4. Chlorhexadine will get iodine stains out of clothing if the stains are fresh.

5. If you have a triple- or double-lumen central line with one lumen clotted off, it'll take you only thirty minutes with TPA to unclot it. If you wait until the whole thing's verklempt, you'll spend an hour mucking with TPA and saline. A stitch in time saves nine, you know.

6. Another nice thing somebody did for me: a workaholic patient came in with suspected meningitis. By the time he came up from admitting, his cell phone and Blackberry were already in Security, locked up away from him. (Meningitis patients do better with very little stimulation and stress in the early days.) Bless the admitting nurse who saved me the stress of getting his technology away from him.

7. If you're having a hard time starting a Foley on a woman, make your last pass with your iodine swab *up*. The urethral meatus in most women has a down-facing lip, and you can usually tell where the meatus is if you wipe up with iodine--it opens up a bit. Likewise, if you hit the vagina on your first try, *leave the catheter in there as a landmark* while you start the next one.
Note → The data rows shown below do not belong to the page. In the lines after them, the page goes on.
(* ===== verification/Locks.v ===== *)
(** * Locks

    [lockForService] of src/pkg/cloudscale_ccm/loadbalancer.go: one mutex per
    service, kept in a [sync.Map] under the UID of the service.  The handlers
    that change something are threads that call it, run while they hold the
    mutex and release it when they return; their steps interleave freely.

    A mutex is known by the address of its allocation. *)

From stdpp Require Import base tactics list gmap strings.
From Stdlib Require Import ZArith.
From S2P Require Import Prelude.

(** A thread that handles the service [uid]: not started, between
    [LoadOrStore] and the return of [Lock], running, or returned. *)
Inductive thread : Type :=
| Fresh (uid : string)
| Locking (uid : string) (mu : nat)
| Running (uid : string) (mu : nat)
| Returned (uid : string).

#[global] Instance thread_eq_dec : EqDecision thread.
Proof. solve_decision. Defined.

(** [holders] tells for every allocated mutex which thread has locked it. *)
Record locks : Type := MkLocks {
  muMap : gmap string nat;
  holders : list (option nat);
  threads : list thread }.

Definition initial (uids : list string) : locks := MkLocks ∅ [] (Fresh <$> uids).

Definition lockKey (uid : string) : string := uid.

(** [l.muMap.LoadOrStore(lockKey(uid), new(sync.Mutex))]: the new mutex is
    allocated in any case, and stored if the key is free. *)
Definition LoadOrStore (s : locks) (uid : string) : locks * nat :=
  let mu := length (holders s) in
  let holders' := holders s ++ [None] in
  match muMap s !! lockKey uid with
  | Some old => (MkLocks (muMap s) holders' (threads s), old)
  | None => (MkLocks (<[lockKey uid := mu]> (muMap s)) holders' (threads s), mu)
  end.

Definition set_thread (s : locks) (t : nat) (th : thread) : locks :=
  MkLocks (muMap s) (holders s) (<[t := th]> (threads s)).

Definition set_holder (s : locks) (mu : nat) (h : option nat) : locks :=
  MkLocks (muMap s) (<[mu := h]> (holders s)) (threads s).

(** One step of the thread [t], if it can take one: [mu.Lock()] blocks while
    the mutex is locked. *)
Definition advance (s : locks) (t : nat) : option locks :=
  match threads s !! t with
  | Some (Fresh uid) =>
      let '(s', mu) := LoadOrStore s uid in Some (set_thread s' t (Locking uid mu))
  | Some (Locking uid mu) =>
      match holders s !! mu with
      | Some None => Some (set_thread (set_holder s mu (Some t)) t (Running uid mu))
      | _ => None
      end
  | Some (Running uid mu) => Some (set_thread (set_holder s mu None) t (Returned uid))
  | Some (Returned _) | None => None
  end.

Inductive lock_step : locks → locks → Prop :=
| lock_step_of s t s' : advance s t = Some s' → lock_step s s'.

Definition reachable (uids : list string) (s : locks) : Prop :=
  rtc lock_step (initial uids) s.

(** ** The invariant *)

(** Mutexes in the map are allocated and belong to one key; a thread that
    locks or runs uses the mutex of its service; the holder of a mutex is a
    thread that runs with it, and every running thread is the holder. *)
Record locks_ok (s : locks) : Prop := {
  stored_allocated uid mu : muMap s !! uid = Some mu → (mu < length (holders s))%nat;
  stored_injective uid1 uid2 mu :
    muMap s !! uid1 = Some mu → muMap s !! uid2 = Some mu → uid1 = uid2;
  locking_stored t uid mu : threads s !! t = Some (Locking uid mu) → muMap s !! uid = Some mu;
  running_stored t uid mu : threads s !! t = Some (Running uid mu) → muMap s !! uid = Some mu;
  running_holds t uid mu :
    threads s !! t = Some (Running uid mu) → holders s !! mu = Some (Some t);
  holder_runs mu t : holders s !! mu = Some (Some t) → ∃ uid, threads s !! t = Some (Running uid mu) }.

Lemma initial_ok uids : locks_ok (initial uids).
Proof.
  assert (∀ t th, threads (initial uids) !! t = Some th → ∃ uid, th = Fresh uid) as Hf.
  { intros t th. cbn. rewrite list_lookup_fmap_Some. intros (uid & -> & _). eauto. }
  split; cbn.
  - done.
  - done.
  - intros t uid mu Ht. by apply Hf in Ht as [? ?].
  - intros t uid mu Ht. by apply Hf in Ht as [? ?].
  - intros t uid mu Ht. by apply Hf in Ht as [? ?].
  - done.
Qed.

Section steps.
Context (s : locks) (t : nat).

Lemma lookup_thread_set th t' :
  is_Some (threads s !! t) →
  <[t := th]> (threads s) !! t' = if decide (t = t') then Some th else threads s !! t'.
Proof.
  intros Hlt%lookup_lt_is_Some. case_decide as Ht; [subst|].
  - by apply list_lookup_insert_eq.
  - by apply list_lookup_insert_ne.
Qed.

Lemma fresh_step_ok uid s' mu :
  locks_ok s → threads s !! t = Some (Fresh uid) → LoadOrStore s uid = (s', mu) →
  locks_ok (set_thread s' t (Locking uid mu)).
Proof.
  intros [Hal Hinj Hlo Hru Hho Hrh] Ht Hls.
  assert (∃ m, s' = MkLocks m (holders s ++ [None]) (threads s) ∧ m !! uid = Some mu ∧
    (∀ u k, muMap s !! u = Some k → m !! u = Some k) ∧
    (∀ u k, m !! u = Some k → muMap s !! u = Some k ∨ u = uid ∧ k = mu ∧ mu = length (holders s)))
    as (m & -> & Hmu & Hold & Hnew).
  { unfold LoadOrStore, lockKey in Hls. destruct (muMap s !! uid) as [old|] eqn:Hm.
    - injection Hls as <- <-. exists (muMap s). split_and!; auto.
    - injection Hls as <- <-. eexists. split_and!; [done|by rewrite lookup_insert_eq|..].
      + intros u k Hk. rewrite lookup_insert_ne; [done|congruence].
      + intros u k. rewrite lookup_insert_Some. naive_solver. }
  assert (∀ k h, holders s !! k = Some h → (holders s ++ [None]) !! k = Some h) as Hh.
  { intros k h Hk. by apply lookup_app_l_Some. }
  split; cbn [muMap holders threads set_thread]; rewrite ?length_app; cbn [length].
  - intros u k [Hk%Hal|(_ & -> & ->)]%Hnew; lia.
  - intros u1 u2 k Hk1 Hk2. apply Hnew in Hk1 as [Hk1|(-> & Hk1 & Hmk)];
      apply Hnew in Hk2 as [Hk2|(-> & Hk2 & Hmk2)]; [by eapply Hinj|..|done].
    + apply Hal in Hk1. lia.
    + apply Hal in Hk2. lia.
  - intros t' u k. rewrite lookup_thread_set by eauto.
    case_decide; [by intros [= <- <-]|eauto].
  - intros t' u k. rewrite lookup_thread_set by eauto. case_decide; [done|eauto].
  - intros t' u k. rewrite lookup_thread_set by eauto. case_decide; [done|eauto].
  - intros k t' [Hk|[_ Hk]]%lookup_app_Some.
    + destruct (Hrh k t' Hk) as [u Hu]. exists u. rewrite lookup_thread_set by eauto.
      case_decide; [congruence|done].
    + apply list_lookup_singleton_Some in Hk as [_ ?]. done.
Qed.

Lemma lookup_holder_set mu h k :
  is_Some (holders s !! mu) →
  <[mu := h]> (holders s) !! k = if decide (mu = k) then Some h else holders s !! k.
Proof.
  intros Hlt%lookup_lt_is_Some. case_decide as Hk; [subst|].
  - by apply list_lookup_insert_eq.
  - by apply list_lookup_insert_ne.
Qed.

Lemma lock_step_ok uid mu :
  locks_ok s → threads s !! t = Some (Locking uid mu) → holders s !! mu = Some None →
  locks_ok (set_thread (set_holder s mu (Some t)) t (Running uid mu)).
Proof.
  intros [Hal Hinj Hlo Hru Hho Hrh] Ht Hmu.
  split; cbn [muMap holders threads set_thread set_holder]; rewrite ?length_insert; [done|done|..].
  - intros t' u k. rewrite lookup_thread_set by eauto. case_decide; [done|eauto].
  - intros t' u k. rewrite lookup_thread_set by eauto.
    case_decide; [intros [= <- <-]; eauto|eauto].
  - intros t' u k. rewrite lookup_thread_set, lookup_holder_set by eauto.
    case_decide as Htt; [intros [= <- <-]; subst t'; by rewrite decide_True|].
    intros Hk. pose proof (Hho _ _ _ Hk). case_decide; [congruence|done].
  - intros k t'. rewrite lookup_holder_set by eauto. case_decide as Hk.
    + intros [= <-]. exists uid. rewrite lookup_thread_set by eauto. subst k.
      by rewrite decide_True.
    + intros (u & Hu)%Hrh. exists u. rewrite lookup_thread_set by eauto.
      case_decide; [congruence|done].
Qed.

Lemma unlock_step_ok uid mu :
  locks_ok s → threads s !! t = Some (Running uid mu) →
  locks_ok (set_thread (set_holder s mu None) t (Returned uid)).
Proof.
  intros [Hal Hinj Hlo Hru Hho Hrh] Ht. pose proof (Hho _ _ _ Ht) as Hmu.
  split; cbn [muMap holders threads set_thread set_holder]; rewrite ?length_insert; [done|done|..].
  - intros t' u k. rewrite lookup_thread_set by eauto. case_decide; [done|eauto].
  - intros t' u k. rewrite lookup_thread_set by eauto. case_decide; [done|eauto].
  - intros t' u k. rewrite lookup_thread_set, lookup_holder_set by eauto.
    case_decide as Htt; [done|]. intros Hk. pose proof (Hho _ _ _ Hk).
    case_decide; [congruence|done].
  - intros k t'. rewrite lookup_holder_set by eauto. case_decide as Hk; [done|].
    intros Hh. destruct (Hrh _ _ Hh) as [u Hu]. exists u. rewrite lookup_thread_set by eauto.
    case_decide; [congruence|done].
Qed.
End steps.

Lemma step_ok s s' : locks_ok s → lock_step s s' → locks_ok s'.
Proof.
  intros Hok Hs. revert Hok. destruct Hs as [s0 t s1 Ha]. intros Hok. unfold advance in Ha.
  destruct (threads s0 !! t) as [[uid|uid mu|uid mu|uid]|] eqn:Ht; [| | |done|done].
  - destruct (LoadOrStore s0 uid) as [s2 mu] eqn:Hls. injection Ha as <-.
    by eapply fresh_step_ok.
  - destruct (holders s0 !! mu) as [[]|] eqn:Hh; [done| |done]. injection Ha as <-.
    by eapply lock_step_ok.
  - injection Ha as <-. by eapply unlock_step_ok.
Qed.

Lemma reachable_ok uids s : reachable uids s → locks_ok s.
Proof.
  intros Hr. unfold reachable in Hr. remember (initial uids) as s0 eqn:Hs0.
  assert (locks_ok s0) as Hok by (subst; apply initial_ok). clear Hs0.
  induction Hr as [|s0 s1 s2 Hs _ IH]; [done|]. by apply IH, (step_ok s0).
Qed.

(** A step moves one thread on. *)
Definition thread_uid (th : thread) : string :=
  match th with Fresh uid | Locking uid _ | Running uid _ | Returned uid => uid end.

Definition thread_phase (th : thread) : nat :=
  match th with Fresh _ => 0 | Locking _ _ => 1 | Running _ _ => 2 | Returned _ => 3 end.

Lemma advance_threads s t s' : advance s t = Some s' →
  ∃ th th', threads s !! t = Some th ∧ threads s' = <[t := th']> (threads s) ∧
    thread_uid th' = thread_uid th ∧ thread_phase th' = S (thread_phase th).
Proof.
  unfold advance. destruct (threads s !! t) as [[uid|uid mu|uid mu|uid]|] eqn:Ht; [| | |done|done].
  - unfold LoadOrStore. destruct (muMap s !! lockKey uid); intros [= <-]; simpl; eauto 10.
  - destruct (holders s !! mu) as [[]|]; [done| |done]. intros [= <-]. simpl. eauto 10.
  - intros [= <-]. simpl. eauto 10.
Qed.

Lemma exclusive s t1 t2 uid mu1 mu2 :
  locks_ok s →
  threads s !! t1 = Some (Running uid mu1) → threads s !! t2 = Some (Running uid mu2) →
  t1 = t2.
Proof.
  intros Hok H1 H2. pose proof (running_stored _ Hok _ _ _ H1) as Hm1.
  pose proof (running_stored _ Hok _ _ _ H2) as Hm2. rewrite Hm1 in Hm2. injection Hm2 as <-.
  pose proof (running_holds _ Hok _ _ _ H1) as Hh1.
  pose proof (running_holds _ Hok _ _ _ H2) as Hh2. congruence.
Qed.

(** Nobody is stuck: a thread that waits waits for one that runs. *)
Lemma waits_for_running s t th :
  locks_ok s → threads s !! t = Some th →
  match th with
  | Fresh _ | Running _ _ => is_Some (advance s t)
  | Locking uid mu =>
      is_Some (advance s t) ∨ ∃ t', threads s !! t' = Some (Running uid mu) ∧ is_Some (advance s t')
  | Returned _ => True
  end.
Proof.
  intros Hok Ht. destruct th as [uid|uid mu|uid mu|uid]; [| | |done].
  1: { unfold advance. rewrite Ht. destruct (LoadOrStore s uid). by eexists. }
  2: { unfold advance. rewrite Ht. by eexists. }
  pose proof (locking_stored _ Hok _ _ _ Ht) as Hm.
  pose proof (stored_allocated _ Hok _ _ Hm) as Hlt.
  destruct (holders s !! mu) as [[t'|]|] eqn:Hh;
    [|left; unfold advance; rewrite Ht, Hh; by eexists|].
  - right. destruct (holder_runs _ Hok _ _ Hh) as [uid' Ht'].
    pose proof (running_stored _ Hok _ _ _ Ht') as Hm'.
    rewrite (stored_injective _ Hok _ _ _ Hm' Hm) in Ht'. exists t'. split; [done|].
    unfold advance. rewrite Ht'. by eexists.
  - apply lookup_ge_None in Hh. lia.
Qed.

(** ** Properties *)

(** Whatever the interleaving, two threads never run for the same service at
    the same time. *)
Theorem lockForService_exclusive uids s t1 t2 uid mu1 mu2 :
  reachable uids s →
  threads s !! t1 = Some (Running uid mu1) → threads s !! t2 = Some (Running uid mu2) →
  t1 = t2.
Proof. intros Hok%reachable_ok. by apply exclusive. Qed.

(** A thread only ever waits for a thread that runs for the same service, so
    different services do not block each other and, as a running thread can
    always return, the threads never deadlock. *)
Theorem lockForService_progress uids s t th :
  reachable uids s → threads s !! t = Some th →
  match th with
  | Fresh _ | Running _ _ => is_Some (advance s t)
  | Locking uid mu =>
      is_Some (advance s t) ∨ ∃ t', threads s !! t' = Some (Running uid mu) ∧ is_Some (advance s t')
  | Returned _ => True
  end.
Proof. intros Hok%reachable_ok. by apply waits_for_running. Qed.

(** ** Concrete inputs *)

Fixpoint run_threads (s : locks) (ts : list nat) : locks :=
  match ts with
  | [] => s
  | t :: ts' => match advance s t with Some s' => run_threads s' ts' | None => s end
  end.

Lemma run_threads_reachable s ts : rtc lock_step s (run_threads s ts).
Proof.
  revert s. induction ts as [|t ts IH]; intros s; [apply rtc_refl|]. cbn [run_threads].
  destruct (advance s t) as [s'|] eqn:Ha; [|apply rtc_refl].
  eapply rtc_l; [by econstructor|apply IH].
Qed.

(** Two threads for the service a and one for b; the first and the last run. *)
Definition example_locks : locks := run_threads (initial ["a"; "a"; "b"]) [0; 1; 0; 2; 2]%nat.

Lemma lockForService_exclusive_witness :
  threads example_locks =
    [Running "a" 0; Locking "a" 0; Running "b" 2]%nat ∧ (0 = 0)%nat.
Proof.
  split; [vm_compute; reflexivity|].
  apply (lockForService_exclusive ["a"; "a"; "b"] example_locks 0 0 "a" 0 0);
    [apply run_threads_reachable|vm_compute; reflexivity..].
Defined.

Lemma lockForService_progress_witness :
  is_Some (advance example_locks 1) ∨ ∃ t', threads example_locks !! t' = Some (Running "a" 0) ∧
    is_Some (advance example_locks t').
Proof.
  refine (lockForService_progress ["a"; "a"; "b"] example_locks 1 (Locking "a" 0) _ _).
  - apply run_threads_reachable.
  - vm_compute. reflexivity.
Defined.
8. And finally, if your female patient has a very full bladder and you're trying to start a Foley, in-and-out catheterize her first with a tiny little catheter. For some reason I don't understand, that'll loosen things up enough that you can get a larger-bore Foley in there easily. I found that one out by accident, in desperation, and it's worked every time since.

Now that all the medical folks are nodding their heads, half are saying "She didn't know *that*??" and the non-medical folks have all crossed their legs and said "Oooooooooooo", I'm going off to iron.
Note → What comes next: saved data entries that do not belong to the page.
(* ===== verification/LbMapper.v ===== *)
(** * LbMapper

    src/pkg/cloudscale_ccm/lb_mapper.go: the load balancers that belong to a
    service, found by the UUID in its annotations and by name. *)

From stdpp Require Import base tactics list strings.
From Stdlib Require Import ZArith.
From S2P Require Import Prelude.
From S2P Require Import GoStrings.
From S2P Require Import Limiter.
From S2P Require Import Cloudscale.
From S2P Require Import ServiceInfo.

Definition StatusNotFound : Z := 404.

(** [errors.As(err, &response) && response.StatusCode == http.StatusNotFound] *)
Definition is_not_found (err : error) : bool :=
  match errors_As err with Some code => bool_decide (code = StatusNotFound) | None => false end.

Section LbMapper.
Context {W : Type} `{Client W}.

Definition getByUUID (uuid : string) : M W (Limiter LoadBalancer.t) :=
  try (LoadBalancers_Get uuid)
    (λ server, mret (New None [server]))
    (λ err, if is_not_found err then mret (New None []) else mret (New (Some err) [])).

Definition err_empty_name : error := ErrorString "no load balancer with empty name found".

Definition findByName (name : string) : M W (Limiter LoadBalancer.t) :=
  if decide (name = "") then mret (New (Some err_empty_name) [])
  else
    try LoadBalancers_List
      (λ lbs, mret (New None (filter (λ lb, LoadBalancer.Name lb = name) lbs)))
      (λ err, mret (New (Some err) [])).

Definition same_uuid (a b : LoadBalancer.t) : bool :=
  bool_decide (LoadBalancer.UUID a = LoadBalancer.UUID b).

Definition findByServiceInfo (info : serviceInfo) : M W (Limiter LoadBalancer.t) :=
  let uuid := annotation info LoadBalancerUUID in
  if decide (uuid ≠ "") then
    by_uuid ← getByUUID uuid;
    by_name ← findByName (annotation info LoadBalancerName);
    mret (Unique same_uuid (Limiter.Join [by_uuid; by_name]))
  else findByName (annotation info LoadBalancerName).
End LbMapper.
Link o' the mornin' to ye!

I love this one:

Food Whore

6 comments:

Anonymous said...

I'm a NICU nurse -- been one a very long time. I didn't know a few of those things. I haven't slopped iodine on myself in a while, but it's nice to know how to deal with it. I hope I don't have to cath any adults any time soon, but I hope I remember that tip if I do. The last cath I assisted with was done with a 3.5 Umbilical Arterial catheter.

Wendy, R.N. said...

Yeah, and Coke will also disintegrate battery acid. Now that's scary.

W. :)

Anonymous said...

Hi - new nursing grad here! Thanks for the tips! :) I'm definitely taking notes! Cheers...

Feisty said...

Just a little note: Our hospital bans drawing blood out of peripheral IVs because the blood tends to hemolyze or be clotted or whatever in the lab. They noticed this after one nurse in the ER's (who always drew out of peripheral IVs I guess) blood frequently was clotted off.

Anonymous said...

thanks for the good info-we can learn so much from one another

nightRN said...

Hi Old nurse here well lets not say that lets say middle age. I have been doing this for 17 years. I just wanted to make a comment about drawing labs off of an IV catheter.
First of all drawing off a catheter should not cause the blood to hemolysie. If it would, then drawing a sample off an art line would also cause the blood to be hemolised.
In the last seven years I have drawn hundreds of labs off of already established IV catheters and have only had one that I had to redraw. If you pull back too hard or too fast it can damage the cells. The definition of Hemolysis is damaged blood cells. There for it was probably a technique problem that this nurse was having or she was drawing through a very; very small IV catheter such as a 24 ga. Drawing slowly off a 16, 18, or 20 ga should be fine.